What you are asked to do |
Using the records below, filter out every line that lacks "does" and copy the rest.
───── Extracted entries
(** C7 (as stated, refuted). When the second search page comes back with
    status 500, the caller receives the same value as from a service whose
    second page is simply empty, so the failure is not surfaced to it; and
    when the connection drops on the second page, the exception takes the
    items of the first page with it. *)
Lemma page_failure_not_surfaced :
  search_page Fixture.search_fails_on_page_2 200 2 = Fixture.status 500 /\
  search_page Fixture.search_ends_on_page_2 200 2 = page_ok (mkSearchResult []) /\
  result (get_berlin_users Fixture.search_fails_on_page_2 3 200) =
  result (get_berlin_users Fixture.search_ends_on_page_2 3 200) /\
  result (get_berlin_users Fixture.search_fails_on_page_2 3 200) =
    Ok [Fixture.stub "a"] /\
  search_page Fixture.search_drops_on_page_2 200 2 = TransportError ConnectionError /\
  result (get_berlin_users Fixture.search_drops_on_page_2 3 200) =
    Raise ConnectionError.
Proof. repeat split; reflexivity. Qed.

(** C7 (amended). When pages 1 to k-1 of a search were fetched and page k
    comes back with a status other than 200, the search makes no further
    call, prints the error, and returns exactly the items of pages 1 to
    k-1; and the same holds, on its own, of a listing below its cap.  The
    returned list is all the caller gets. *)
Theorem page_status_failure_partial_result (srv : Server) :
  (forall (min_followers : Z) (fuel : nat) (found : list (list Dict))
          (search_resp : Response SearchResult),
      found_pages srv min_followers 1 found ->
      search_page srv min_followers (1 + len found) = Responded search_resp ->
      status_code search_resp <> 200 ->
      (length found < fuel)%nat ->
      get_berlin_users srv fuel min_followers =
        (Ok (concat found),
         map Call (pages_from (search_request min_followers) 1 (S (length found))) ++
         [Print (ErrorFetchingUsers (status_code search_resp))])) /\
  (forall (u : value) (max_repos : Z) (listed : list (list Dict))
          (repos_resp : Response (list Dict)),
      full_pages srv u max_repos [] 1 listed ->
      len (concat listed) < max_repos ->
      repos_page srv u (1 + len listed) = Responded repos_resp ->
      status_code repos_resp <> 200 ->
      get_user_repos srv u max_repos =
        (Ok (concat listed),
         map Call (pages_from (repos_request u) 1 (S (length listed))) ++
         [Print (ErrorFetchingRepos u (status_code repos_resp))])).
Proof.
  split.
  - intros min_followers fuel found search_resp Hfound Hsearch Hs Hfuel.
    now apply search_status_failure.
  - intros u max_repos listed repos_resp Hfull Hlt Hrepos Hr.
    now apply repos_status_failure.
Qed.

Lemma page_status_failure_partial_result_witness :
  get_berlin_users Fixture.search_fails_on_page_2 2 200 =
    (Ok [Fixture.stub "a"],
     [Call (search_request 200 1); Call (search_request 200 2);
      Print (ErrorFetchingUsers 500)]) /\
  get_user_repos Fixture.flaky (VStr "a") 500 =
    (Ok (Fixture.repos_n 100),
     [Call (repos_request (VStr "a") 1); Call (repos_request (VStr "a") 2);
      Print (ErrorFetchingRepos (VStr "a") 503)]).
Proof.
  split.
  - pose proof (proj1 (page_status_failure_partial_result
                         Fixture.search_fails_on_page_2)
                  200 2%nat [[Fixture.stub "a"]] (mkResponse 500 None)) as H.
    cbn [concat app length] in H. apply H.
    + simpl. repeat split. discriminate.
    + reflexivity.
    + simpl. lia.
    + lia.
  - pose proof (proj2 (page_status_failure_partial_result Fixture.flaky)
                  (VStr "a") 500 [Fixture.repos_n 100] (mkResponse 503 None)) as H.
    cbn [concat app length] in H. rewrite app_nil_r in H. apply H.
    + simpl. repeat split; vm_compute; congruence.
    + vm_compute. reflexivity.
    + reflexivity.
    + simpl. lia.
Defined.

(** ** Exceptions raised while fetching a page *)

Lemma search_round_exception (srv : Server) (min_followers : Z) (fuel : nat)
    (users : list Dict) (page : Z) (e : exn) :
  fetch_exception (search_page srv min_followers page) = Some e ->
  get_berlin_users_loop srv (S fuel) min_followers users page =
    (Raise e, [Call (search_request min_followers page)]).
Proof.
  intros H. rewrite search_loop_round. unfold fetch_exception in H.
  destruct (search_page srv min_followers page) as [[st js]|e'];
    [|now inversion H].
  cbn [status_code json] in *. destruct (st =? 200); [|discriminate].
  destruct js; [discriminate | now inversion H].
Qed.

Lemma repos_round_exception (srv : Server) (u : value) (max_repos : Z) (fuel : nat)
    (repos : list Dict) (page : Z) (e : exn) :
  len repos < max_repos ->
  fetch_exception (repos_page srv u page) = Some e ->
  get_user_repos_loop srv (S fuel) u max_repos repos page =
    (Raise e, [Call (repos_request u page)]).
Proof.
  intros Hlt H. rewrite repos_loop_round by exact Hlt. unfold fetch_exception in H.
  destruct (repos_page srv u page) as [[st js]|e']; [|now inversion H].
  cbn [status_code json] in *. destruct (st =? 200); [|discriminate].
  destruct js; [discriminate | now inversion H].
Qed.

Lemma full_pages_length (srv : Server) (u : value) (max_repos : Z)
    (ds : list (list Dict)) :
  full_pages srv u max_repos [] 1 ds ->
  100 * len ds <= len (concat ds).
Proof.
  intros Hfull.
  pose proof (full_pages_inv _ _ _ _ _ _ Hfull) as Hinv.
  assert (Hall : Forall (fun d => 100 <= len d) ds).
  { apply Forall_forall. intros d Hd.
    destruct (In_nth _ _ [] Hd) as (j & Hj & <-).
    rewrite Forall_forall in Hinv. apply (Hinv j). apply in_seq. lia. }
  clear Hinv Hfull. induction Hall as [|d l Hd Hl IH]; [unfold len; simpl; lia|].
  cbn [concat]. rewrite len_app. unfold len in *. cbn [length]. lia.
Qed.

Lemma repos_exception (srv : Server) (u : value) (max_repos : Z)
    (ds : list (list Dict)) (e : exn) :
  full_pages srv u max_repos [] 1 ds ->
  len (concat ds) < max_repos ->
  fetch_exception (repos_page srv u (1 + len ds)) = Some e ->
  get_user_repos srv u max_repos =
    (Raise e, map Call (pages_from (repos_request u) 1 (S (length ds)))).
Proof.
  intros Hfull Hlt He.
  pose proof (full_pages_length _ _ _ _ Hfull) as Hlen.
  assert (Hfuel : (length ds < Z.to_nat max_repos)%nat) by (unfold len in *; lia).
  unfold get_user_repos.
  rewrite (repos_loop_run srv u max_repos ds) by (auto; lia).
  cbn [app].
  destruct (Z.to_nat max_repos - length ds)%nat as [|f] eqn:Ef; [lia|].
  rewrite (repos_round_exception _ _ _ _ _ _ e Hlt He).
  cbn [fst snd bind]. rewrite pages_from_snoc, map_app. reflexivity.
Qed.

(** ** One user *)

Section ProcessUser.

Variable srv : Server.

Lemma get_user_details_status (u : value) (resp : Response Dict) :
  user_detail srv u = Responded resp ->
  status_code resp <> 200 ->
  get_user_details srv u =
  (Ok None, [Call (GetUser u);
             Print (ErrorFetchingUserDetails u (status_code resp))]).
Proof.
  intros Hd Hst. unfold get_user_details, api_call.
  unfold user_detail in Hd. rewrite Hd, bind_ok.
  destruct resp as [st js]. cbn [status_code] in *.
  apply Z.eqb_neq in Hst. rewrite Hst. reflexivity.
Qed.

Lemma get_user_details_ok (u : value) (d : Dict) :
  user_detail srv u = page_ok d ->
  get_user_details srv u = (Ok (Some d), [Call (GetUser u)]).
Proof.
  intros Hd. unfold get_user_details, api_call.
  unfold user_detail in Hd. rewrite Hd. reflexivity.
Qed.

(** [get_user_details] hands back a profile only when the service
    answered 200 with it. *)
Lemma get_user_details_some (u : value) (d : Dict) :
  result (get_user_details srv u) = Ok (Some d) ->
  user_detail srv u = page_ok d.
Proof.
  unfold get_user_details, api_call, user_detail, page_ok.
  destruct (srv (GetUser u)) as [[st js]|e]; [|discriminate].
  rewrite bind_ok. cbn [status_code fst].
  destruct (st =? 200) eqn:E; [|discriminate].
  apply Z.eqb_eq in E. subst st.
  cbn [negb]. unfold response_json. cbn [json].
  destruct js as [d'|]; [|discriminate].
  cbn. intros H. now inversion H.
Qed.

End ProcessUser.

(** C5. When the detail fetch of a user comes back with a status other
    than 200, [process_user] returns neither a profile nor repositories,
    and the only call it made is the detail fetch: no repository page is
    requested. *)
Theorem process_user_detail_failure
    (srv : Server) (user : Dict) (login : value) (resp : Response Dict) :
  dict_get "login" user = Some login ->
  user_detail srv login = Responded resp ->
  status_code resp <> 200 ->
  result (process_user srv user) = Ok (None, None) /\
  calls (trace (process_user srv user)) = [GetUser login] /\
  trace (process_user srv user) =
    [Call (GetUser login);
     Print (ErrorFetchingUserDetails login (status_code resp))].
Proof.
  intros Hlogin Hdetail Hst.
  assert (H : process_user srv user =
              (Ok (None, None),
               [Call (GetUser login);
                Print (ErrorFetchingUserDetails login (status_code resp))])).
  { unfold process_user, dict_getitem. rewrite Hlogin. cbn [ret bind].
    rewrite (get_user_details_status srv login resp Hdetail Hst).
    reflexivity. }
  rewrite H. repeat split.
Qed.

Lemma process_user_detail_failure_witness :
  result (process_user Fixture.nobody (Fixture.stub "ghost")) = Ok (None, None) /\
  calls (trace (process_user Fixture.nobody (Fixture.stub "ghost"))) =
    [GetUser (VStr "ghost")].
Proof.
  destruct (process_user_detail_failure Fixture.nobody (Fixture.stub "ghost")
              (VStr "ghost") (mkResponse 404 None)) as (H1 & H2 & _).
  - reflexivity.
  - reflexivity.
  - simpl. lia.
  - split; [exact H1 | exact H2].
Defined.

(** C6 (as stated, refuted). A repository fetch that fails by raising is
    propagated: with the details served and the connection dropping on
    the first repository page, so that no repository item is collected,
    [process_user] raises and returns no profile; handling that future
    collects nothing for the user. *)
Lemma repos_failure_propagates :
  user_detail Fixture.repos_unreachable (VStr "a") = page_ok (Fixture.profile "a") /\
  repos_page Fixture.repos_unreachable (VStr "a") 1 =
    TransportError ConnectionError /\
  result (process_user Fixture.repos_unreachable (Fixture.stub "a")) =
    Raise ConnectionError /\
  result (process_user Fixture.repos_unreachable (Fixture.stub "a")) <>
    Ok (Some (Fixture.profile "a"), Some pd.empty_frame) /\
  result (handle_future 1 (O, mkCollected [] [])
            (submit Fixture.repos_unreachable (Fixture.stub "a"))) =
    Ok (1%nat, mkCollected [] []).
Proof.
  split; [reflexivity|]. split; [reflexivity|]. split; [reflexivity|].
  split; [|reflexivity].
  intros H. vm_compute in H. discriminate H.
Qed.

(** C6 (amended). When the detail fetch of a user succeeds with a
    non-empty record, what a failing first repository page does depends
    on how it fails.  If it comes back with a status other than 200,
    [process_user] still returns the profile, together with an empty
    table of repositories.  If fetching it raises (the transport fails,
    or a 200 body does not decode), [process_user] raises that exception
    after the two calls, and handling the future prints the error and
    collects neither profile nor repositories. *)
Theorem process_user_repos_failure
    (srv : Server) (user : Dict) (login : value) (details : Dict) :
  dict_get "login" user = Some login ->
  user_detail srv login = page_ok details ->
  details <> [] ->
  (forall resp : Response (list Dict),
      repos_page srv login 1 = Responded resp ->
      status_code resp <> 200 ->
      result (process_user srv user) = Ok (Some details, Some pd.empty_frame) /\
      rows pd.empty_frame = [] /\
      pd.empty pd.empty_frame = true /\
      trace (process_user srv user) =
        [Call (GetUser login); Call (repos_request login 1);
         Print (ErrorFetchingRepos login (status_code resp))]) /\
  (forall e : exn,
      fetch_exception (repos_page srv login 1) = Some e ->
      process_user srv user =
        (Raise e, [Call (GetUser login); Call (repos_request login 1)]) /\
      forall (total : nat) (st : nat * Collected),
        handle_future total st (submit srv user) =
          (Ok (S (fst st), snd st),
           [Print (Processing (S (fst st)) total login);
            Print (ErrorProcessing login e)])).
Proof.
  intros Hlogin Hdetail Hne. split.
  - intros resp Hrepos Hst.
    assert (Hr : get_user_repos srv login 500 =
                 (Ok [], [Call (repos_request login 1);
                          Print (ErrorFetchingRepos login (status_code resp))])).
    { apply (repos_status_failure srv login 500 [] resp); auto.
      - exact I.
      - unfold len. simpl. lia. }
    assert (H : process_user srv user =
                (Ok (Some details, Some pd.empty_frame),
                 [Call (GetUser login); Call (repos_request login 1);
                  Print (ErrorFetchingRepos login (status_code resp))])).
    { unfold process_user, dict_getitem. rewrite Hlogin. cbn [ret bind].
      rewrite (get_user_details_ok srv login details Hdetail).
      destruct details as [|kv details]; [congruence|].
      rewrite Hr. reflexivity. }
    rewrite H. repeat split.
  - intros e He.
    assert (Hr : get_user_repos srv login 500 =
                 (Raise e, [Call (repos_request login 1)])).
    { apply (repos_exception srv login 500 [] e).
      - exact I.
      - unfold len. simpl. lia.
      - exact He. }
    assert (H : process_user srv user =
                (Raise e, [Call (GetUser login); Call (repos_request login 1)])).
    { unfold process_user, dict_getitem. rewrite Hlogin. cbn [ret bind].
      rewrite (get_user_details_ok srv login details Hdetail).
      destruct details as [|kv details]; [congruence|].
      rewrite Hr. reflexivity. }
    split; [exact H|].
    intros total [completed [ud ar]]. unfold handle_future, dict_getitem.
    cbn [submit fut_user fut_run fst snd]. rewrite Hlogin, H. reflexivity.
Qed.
──────────
Solved problem |
    non-empty record, what a failing first repository page does depends
    or a 200 body does not decode), [process_user] raises that exception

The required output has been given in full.